START Given records
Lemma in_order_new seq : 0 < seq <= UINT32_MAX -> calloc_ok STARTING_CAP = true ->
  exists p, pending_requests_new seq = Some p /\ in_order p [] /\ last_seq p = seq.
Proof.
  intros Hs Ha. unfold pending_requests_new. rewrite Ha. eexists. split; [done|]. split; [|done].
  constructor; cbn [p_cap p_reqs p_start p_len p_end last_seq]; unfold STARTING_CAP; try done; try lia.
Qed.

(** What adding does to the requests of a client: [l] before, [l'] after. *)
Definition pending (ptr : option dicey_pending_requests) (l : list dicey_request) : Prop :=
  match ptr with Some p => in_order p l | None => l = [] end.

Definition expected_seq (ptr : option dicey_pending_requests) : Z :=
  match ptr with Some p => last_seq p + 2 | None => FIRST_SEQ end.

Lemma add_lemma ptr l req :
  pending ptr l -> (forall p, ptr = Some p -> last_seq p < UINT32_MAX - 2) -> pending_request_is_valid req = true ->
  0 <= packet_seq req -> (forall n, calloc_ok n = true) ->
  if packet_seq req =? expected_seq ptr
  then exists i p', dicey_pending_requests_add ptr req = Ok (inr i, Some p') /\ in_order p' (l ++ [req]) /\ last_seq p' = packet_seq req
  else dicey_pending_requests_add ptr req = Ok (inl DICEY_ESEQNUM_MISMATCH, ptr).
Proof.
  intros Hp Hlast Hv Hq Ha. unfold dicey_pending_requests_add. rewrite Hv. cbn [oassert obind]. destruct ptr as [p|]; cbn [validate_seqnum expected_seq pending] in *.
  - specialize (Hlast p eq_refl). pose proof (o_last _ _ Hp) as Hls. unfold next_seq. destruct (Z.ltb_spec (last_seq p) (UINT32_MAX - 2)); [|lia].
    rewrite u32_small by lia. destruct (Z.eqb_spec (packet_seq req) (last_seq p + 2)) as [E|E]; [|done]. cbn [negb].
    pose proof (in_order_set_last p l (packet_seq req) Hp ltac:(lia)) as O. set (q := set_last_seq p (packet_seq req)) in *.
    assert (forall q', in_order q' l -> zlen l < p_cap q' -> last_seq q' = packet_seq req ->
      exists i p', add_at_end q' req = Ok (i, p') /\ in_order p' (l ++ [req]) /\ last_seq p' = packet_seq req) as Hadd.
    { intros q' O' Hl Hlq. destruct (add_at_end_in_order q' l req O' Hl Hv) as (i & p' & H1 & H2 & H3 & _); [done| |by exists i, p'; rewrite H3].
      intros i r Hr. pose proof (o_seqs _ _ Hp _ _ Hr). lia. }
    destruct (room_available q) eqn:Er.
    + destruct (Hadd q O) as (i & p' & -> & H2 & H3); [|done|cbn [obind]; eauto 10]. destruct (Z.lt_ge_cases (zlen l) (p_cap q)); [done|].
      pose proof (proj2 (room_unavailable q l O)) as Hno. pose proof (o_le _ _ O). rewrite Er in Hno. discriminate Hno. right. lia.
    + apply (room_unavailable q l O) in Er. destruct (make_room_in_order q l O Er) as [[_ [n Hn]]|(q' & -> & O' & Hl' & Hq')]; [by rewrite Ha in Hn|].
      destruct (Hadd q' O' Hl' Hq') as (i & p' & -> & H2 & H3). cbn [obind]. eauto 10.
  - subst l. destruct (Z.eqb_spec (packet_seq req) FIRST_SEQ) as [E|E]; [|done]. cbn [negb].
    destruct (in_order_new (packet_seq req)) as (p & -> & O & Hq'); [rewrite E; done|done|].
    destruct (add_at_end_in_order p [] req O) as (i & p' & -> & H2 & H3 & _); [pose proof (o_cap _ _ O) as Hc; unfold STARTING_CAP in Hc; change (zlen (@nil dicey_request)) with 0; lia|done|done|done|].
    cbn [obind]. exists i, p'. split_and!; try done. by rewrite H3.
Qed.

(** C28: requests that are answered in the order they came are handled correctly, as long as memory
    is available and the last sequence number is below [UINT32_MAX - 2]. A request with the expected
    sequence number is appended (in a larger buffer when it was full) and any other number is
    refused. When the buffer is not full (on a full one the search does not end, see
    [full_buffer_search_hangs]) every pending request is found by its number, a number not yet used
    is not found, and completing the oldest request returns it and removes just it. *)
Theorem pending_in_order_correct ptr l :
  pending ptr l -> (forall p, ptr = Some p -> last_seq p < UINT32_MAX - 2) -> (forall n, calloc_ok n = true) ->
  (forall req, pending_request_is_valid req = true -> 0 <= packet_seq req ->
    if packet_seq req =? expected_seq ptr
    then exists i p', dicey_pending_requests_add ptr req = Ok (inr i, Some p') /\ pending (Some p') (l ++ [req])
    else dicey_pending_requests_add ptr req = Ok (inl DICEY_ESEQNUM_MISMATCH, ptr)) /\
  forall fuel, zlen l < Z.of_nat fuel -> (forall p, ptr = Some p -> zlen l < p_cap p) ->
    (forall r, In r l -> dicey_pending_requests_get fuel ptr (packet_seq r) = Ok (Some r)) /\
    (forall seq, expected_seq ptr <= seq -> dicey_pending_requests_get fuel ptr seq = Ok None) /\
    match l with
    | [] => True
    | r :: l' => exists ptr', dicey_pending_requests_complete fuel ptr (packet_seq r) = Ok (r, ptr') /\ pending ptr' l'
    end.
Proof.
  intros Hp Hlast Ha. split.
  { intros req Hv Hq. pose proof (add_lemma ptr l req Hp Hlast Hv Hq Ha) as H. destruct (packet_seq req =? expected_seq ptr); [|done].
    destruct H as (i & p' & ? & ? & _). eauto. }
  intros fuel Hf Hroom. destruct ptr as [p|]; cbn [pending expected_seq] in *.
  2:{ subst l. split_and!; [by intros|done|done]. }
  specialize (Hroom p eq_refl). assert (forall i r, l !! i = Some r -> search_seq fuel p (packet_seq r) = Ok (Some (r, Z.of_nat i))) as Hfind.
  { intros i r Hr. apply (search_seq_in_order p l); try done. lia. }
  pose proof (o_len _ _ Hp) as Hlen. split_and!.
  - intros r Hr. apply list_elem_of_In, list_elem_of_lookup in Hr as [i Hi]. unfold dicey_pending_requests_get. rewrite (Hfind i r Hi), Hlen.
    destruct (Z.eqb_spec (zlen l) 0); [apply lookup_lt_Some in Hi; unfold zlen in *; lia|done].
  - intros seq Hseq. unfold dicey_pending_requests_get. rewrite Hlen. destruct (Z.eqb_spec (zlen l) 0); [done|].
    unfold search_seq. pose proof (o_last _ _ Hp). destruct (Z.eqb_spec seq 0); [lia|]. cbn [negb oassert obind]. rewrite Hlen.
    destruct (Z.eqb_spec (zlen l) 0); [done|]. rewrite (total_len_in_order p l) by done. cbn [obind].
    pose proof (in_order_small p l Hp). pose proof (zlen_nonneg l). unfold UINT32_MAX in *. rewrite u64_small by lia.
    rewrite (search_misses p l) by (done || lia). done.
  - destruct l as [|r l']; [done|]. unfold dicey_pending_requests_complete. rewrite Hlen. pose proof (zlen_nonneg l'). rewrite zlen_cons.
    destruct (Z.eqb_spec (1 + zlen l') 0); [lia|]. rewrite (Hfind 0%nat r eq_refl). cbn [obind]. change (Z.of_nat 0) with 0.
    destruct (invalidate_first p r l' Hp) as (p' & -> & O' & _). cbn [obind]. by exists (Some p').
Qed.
END Given records
START Given records
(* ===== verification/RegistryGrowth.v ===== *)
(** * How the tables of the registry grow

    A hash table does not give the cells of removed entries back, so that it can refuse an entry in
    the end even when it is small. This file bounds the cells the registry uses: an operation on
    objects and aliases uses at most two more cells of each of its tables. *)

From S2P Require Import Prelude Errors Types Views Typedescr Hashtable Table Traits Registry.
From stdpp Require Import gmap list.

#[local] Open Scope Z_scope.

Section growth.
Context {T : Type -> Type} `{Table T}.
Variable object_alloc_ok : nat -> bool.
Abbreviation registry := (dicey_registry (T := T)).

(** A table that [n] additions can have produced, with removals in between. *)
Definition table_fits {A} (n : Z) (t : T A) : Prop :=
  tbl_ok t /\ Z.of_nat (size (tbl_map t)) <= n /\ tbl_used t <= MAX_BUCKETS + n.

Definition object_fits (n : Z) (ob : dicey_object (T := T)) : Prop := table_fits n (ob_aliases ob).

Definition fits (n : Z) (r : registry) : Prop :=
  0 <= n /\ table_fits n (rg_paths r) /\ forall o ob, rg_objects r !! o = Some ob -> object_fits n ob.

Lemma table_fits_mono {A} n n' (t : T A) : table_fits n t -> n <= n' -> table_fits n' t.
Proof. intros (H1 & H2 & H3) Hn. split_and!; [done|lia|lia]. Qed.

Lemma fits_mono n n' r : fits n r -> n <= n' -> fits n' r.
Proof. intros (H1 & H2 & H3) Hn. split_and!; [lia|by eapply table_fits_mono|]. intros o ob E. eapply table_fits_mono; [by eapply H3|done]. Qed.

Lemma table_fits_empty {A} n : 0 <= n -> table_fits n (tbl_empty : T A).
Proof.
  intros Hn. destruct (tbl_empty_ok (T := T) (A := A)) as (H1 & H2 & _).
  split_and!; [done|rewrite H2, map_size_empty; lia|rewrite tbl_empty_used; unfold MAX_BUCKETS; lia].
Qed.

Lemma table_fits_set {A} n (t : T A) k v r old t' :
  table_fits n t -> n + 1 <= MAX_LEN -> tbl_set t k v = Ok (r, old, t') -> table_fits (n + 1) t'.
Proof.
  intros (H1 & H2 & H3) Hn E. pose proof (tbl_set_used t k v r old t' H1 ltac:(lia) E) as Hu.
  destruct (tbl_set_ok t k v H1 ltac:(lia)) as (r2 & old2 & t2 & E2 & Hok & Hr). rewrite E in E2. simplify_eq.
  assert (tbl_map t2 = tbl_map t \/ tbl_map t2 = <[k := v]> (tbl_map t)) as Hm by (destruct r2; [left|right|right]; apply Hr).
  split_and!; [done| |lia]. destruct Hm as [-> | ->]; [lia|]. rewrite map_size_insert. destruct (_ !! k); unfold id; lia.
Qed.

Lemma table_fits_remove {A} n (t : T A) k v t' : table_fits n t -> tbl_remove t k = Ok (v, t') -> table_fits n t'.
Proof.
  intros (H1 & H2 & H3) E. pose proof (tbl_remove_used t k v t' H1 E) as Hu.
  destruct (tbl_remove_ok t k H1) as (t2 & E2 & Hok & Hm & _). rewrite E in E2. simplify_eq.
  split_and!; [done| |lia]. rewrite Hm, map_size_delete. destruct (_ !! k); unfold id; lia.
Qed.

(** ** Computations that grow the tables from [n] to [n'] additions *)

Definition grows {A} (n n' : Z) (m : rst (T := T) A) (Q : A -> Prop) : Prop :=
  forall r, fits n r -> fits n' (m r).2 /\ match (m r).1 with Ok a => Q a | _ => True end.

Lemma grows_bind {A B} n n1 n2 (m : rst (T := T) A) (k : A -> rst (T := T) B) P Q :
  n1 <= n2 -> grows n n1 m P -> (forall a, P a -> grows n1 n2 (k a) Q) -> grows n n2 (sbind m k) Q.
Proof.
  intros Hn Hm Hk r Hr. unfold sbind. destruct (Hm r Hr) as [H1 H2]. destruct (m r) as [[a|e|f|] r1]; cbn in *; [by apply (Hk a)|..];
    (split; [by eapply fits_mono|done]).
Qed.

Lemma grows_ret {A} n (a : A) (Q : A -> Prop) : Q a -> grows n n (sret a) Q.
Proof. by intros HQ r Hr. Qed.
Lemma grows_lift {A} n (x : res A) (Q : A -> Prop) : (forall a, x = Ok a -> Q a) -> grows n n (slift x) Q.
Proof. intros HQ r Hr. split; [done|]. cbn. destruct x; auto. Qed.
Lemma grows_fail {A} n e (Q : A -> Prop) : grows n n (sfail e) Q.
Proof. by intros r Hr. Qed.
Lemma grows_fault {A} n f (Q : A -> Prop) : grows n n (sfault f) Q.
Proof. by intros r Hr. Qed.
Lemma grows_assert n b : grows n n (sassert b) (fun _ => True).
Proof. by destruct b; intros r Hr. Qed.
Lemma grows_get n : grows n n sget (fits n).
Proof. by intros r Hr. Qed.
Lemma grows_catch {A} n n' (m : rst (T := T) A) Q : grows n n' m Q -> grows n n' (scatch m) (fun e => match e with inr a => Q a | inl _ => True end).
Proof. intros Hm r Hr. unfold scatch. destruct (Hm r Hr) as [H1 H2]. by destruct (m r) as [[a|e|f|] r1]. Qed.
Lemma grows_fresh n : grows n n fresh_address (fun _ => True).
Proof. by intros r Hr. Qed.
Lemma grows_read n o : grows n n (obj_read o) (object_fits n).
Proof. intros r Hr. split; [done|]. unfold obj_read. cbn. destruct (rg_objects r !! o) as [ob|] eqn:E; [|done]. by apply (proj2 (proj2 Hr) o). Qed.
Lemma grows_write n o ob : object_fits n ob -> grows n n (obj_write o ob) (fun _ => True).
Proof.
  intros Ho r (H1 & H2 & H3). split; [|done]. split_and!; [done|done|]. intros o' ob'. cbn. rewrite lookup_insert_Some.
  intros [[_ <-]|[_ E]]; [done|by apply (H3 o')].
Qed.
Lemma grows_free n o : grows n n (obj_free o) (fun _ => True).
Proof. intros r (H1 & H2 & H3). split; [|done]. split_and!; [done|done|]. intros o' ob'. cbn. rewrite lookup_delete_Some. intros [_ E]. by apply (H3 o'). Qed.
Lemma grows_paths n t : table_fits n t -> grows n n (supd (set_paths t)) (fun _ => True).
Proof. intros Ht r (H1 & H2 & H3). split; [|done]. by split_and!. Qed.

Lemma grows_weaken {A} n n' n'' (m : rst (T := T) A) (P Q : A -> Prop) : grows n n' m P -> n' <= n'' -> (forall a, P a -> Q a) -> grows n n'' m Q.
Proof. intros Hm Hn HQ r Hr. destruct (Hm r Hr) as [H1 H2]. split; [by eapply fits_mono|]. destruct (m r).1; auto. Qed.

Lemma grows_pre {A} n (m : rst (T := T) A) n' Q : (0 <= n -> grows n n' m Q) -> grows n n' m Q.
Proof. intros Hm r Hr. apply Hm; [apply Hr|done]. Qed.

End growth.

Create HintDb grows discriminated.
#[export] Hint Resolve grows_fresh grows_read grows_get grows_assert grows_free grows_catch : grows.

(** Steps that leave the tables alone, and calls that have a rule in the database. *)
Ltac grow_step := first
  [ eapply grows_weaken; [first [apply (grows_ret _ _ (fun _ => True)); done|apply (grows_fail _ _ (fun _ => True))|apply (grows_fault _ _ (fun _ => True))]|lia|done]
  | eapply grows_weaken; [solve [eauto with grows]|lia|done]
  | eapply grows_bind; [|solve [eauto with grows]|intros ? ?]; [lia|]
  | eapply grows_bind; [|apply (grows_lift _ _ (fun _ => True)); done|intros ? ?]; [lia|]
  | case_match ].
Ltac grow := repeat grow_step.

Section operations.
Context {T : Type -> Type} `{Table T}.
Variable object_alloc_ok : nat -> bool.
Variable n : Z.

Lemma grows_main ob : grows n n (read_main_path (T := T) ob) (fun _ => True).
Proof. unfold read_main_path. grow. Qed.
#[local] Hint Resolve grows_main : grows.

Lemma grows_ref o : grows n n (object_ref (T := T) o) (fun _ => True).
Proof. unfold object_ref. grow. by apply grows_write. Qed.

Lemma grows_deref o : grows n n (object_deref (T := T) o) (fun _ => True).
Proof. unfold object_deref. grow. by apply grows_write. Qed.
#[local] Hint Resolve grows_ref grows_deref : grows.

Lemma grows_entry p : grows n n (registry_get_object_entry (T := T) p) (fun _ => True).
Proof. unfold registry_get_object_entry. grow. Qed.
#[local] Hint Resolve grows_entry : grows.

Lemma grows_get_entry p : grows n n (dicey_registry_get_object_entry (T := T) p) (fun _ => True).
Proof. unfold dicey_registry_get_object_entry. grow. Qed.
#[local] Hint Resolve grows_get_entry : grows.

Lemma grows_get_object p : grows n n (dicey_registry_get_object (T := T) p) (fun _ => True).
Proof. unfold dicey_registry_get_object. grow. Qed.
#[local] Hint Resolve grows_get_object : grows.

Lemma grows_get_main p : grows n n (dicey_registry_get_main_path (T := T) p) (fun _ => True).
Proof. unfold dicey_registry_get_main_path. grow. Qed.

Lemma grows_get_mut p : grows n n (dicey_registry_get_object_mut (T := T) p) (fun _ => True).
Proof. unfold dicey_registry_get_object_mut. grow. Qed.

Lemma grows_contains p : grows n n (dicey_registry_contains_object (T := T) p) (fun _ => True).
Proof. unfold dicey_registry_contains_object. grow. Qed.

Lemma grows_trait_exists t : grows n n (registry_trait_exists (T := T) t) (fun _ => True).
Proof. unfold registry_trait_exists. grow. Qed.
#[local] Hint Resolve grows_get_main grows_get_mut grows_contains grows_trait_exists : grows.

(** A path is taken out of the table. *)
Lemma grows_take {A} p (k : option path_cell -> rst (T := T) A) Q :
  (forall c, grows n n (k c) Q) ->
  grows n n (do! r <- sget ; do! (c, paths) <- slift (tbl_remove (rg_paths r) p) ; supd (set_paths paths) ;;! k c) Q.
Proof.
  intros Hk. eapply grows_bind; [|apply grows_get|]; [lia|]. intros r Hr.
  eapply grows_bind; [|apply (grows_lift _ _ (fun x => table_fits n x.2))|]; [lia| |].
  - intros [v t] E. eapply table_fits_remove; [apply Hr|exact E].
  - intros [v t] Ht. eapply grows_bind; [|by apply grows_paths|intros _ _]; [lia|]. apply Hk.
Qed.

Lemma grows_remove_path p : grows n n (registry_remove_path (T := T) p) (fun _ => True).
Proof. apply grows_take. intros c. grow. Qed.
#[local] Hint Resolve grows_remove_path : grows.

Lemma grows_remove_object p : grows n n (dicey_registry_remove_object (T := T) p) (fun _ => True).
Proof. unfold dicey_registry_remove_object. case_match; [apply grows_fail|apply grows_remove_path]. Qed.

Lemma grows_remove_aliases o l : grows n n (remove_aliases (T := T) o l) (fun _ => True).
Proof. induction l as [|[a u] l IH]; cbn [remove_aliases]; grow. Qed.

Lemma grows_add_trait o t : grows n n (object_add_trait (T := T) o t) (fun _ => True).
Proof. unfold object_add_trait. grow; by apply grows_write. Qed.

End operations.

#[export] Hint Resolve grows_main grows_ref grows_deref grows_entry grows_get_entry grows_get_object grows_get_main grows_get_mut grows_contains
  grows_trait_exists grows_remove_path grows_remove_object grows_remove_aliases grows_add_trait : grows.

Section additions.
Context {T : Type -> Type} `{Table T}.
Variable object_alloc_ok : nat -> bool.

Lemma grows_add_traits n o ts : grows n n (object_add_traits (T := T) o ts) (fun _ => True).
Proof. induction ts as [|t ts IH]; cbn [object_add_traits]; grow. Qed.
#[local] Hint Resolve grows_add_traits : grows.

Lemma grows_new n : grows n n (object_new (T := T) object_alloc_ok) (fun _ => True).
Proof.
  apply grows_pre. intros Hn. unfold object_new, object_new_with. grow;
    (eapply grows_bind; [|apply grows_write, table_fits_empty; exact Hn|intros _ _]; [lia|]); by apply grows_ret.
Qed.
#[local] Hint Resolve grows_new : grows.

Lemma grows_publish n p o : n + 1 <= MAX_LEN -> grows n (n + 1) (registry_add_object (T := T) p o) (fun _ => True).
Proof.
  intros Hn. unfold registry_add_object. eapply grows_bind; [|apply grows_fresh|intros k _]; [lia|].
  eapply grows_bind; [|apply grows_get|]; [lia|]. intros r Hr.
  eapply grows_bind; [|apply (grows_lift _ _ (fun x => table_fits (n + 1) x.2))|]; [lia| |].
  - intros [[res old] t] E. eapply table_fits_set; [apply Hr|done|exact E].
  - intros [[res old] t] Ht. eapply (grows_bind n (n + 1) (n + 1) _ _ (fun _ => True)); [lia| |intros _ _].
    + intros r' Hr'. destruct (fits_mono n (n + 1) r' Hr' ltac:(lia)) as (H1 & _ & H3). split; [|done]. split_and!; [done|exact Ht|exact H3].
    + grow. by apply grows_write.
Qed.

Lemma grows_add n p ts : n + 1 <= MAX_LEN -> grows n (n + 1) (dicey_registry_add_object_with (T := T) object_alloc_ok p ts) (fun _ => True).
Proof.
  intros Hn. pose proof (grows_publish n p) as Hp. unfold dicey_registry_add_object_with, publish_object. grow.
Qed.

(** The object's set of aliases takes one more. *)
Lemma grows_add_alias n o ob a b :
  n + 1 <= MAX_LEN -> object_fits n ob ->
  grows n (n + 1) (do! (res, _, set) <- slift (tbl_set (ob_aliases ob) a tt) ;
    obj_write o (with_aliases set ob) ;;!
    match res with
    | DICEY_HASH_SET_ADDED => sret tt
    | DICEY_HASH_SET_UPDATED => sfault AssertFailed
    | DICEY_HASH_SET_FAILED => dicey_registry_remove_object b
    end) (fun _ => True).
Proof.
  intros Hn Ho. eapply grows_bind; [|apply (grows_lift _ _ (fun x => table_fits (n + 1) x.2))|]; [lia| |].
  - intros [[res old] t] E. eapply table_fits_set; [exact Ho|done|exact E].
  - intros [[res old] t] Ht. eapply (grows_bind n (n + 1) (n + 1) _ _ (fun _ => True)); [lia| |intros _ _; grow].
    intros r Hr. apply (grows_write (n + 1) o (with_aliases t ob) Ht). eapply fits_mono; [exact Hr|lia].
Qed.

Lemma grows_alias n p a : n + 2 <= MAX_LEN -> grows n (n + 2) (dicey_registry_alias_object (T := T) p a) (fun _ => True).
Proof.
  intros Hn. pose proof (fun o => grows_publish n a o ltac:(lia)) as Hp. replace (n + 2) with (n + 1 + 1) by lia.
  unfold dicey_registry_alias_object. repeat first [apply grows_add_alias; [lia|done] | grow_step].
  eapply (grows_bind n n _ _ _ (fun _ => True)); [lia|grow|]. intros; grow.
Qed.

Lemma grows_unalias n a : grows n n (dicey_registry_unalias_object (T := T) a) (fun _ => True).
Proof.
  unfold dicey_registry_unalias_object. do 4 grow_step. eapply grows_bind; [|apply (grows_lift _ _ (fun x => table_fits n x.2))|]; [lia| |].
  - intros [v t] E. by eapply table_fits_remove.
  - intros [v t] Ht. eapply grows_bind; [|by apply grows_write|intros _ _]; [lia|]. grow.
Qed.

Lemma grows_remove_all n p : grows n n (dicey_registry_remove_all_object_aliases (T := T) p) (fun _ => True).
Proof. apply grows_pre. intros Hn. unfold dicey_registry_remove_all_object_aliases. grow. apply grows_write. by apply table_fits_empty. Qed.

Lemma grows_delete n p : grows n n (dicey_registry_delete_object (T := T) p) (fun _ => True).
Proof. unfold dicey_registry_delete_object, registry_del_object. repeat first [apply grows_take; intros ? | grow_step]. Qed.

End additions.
END Given records
START Given records
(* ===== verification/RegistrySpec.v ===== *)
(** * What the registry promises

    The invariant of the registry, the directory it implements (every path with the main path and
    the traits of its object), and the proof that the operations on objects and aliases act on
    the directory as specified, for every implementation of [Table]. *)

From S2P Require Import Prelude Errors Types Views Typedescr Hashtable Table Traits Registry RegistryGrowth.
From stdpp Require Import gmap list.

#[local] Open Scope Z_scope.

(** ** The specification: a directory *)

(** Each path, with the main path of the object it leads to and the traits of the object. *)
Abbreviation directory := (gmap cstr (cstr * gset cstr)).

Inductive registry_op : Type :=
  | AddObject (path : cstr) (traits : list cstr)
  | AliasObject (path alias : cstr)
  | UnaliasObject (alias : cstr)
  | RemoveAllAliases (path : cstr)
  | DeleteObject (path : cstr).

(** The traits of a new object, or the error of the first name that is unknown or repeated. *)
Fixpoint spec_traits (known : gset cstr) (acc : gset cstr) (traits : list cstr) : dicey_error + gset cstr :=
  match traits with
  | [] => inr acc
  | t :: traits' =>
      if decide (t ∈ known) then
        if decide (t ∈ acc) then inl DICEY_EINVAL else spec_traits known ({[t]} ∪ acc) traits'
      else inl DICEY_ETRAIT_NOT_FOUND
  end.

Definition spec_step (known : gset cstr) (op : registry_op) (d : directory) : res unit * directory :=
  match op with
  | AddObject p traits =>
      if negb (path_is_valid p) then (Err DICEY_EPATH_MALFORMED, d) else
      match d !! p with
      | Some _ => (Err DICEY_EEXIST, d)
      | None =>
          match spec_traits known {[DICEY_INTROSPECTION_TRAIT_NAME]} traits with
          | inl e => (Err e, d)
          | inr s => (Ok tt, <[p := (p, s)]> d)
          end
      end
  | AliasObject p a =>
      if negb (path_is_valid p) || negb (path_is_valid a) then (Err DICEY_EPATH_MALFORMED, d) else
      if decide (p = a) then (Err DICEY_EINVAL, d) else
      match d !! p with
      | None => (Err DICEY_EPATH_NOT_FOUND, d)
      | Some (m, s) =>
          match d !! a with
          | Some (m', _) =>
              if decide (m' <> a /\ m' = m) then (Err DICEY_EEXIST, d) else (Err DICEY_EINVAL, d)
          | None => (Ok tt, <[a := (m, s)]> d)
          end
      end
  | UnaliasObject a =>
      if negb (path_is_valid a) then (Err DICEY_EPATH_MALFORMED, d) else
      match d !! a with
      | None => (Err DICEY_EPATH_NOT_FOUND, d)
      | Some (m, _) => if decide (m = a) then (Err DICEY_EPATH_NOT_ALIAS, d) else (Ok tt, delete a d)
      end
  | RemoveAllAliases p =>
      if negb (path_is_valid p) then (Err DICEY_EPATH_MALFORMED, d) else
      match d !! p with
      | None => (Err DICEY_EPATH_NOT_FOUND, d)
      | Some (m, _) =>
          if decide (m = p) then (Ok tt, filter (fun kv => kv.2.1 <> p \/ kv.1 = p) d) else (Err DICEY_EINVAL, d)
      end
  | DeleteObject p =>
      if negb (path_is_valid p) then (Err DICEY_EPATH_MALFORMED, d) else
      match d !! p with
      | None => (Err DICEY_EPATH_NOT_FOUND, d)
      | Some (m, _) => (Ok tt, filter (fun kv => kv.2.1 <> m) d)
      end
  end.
END Given records
# What you should do
Once you find the line with "Proof. unfold registry_trait_exists." above, print it and every line after it up to and including the line with "End operations.", exactly as written and nothing else.

# Task solution
Proof. unfold registry_trait_exists. grow. Qed.
#[local] Hint Resolve grows_get_main grows_get_mut grows_contains grows_trait_exists : grows.

(** A path is taken out of the table. *)
Lemma grows_take {A} p (k : option path_cell -> rst (T := T) A) Q :
  (forall c, grows n n (k c) Q) ->
  grows n n (do! r <- sget ; do! (c, paths) <- slift (tbl_remove (rg_paths r) p) ; supd (set_paths paths) ;;! k c) Q.
Proof.
  intros Hk. eapply grows_bind; [|apply grows_get|]; [lia|]. intros r Hr.
  eapply grows_bind; [|apply (grows_lift _ _ (fun x => table_fits n x.2))|]; [lia| |].
  - intros [v t] E. eapply table_fits_remove; [apply Hr|exact E].
  - intros [v t] Ht. eapply grows_bind; [|by apply grows_paths|intros _ _]; [lia|]. apply Hk.
Qed.

Lemma grows_remove_path p : grows n n (registry_remove_path (T := T) p) (fun _ => True).
Proof. apply grows_take. intros c. grow. Qed.
#[local] Hint Resolve grows_remove_path : grows.

Lemma grows_remove_object p : grows n n (dicey_registry_remove_object (T := T) p) (fun _ => True).
Proof. unfold dicey_registry_remove_object. case_match; [apply grows_fail|apply grows_remove_path]. Qed.

Lemma grows_remove_aliases o l : grows n n (remove_aliases (T := T) o l) (fun _ => True).
Proof. induction l as [|[a u] l IH]; cbn [remove_aliases]; grow. Qed.

Lemma grows_add_trait o t : grows n n (object_add_trait (T := T) o t) (fun _ => True).
Proof. unfold object_add_trait. grow; by apply grows_write. Qed.

End operations.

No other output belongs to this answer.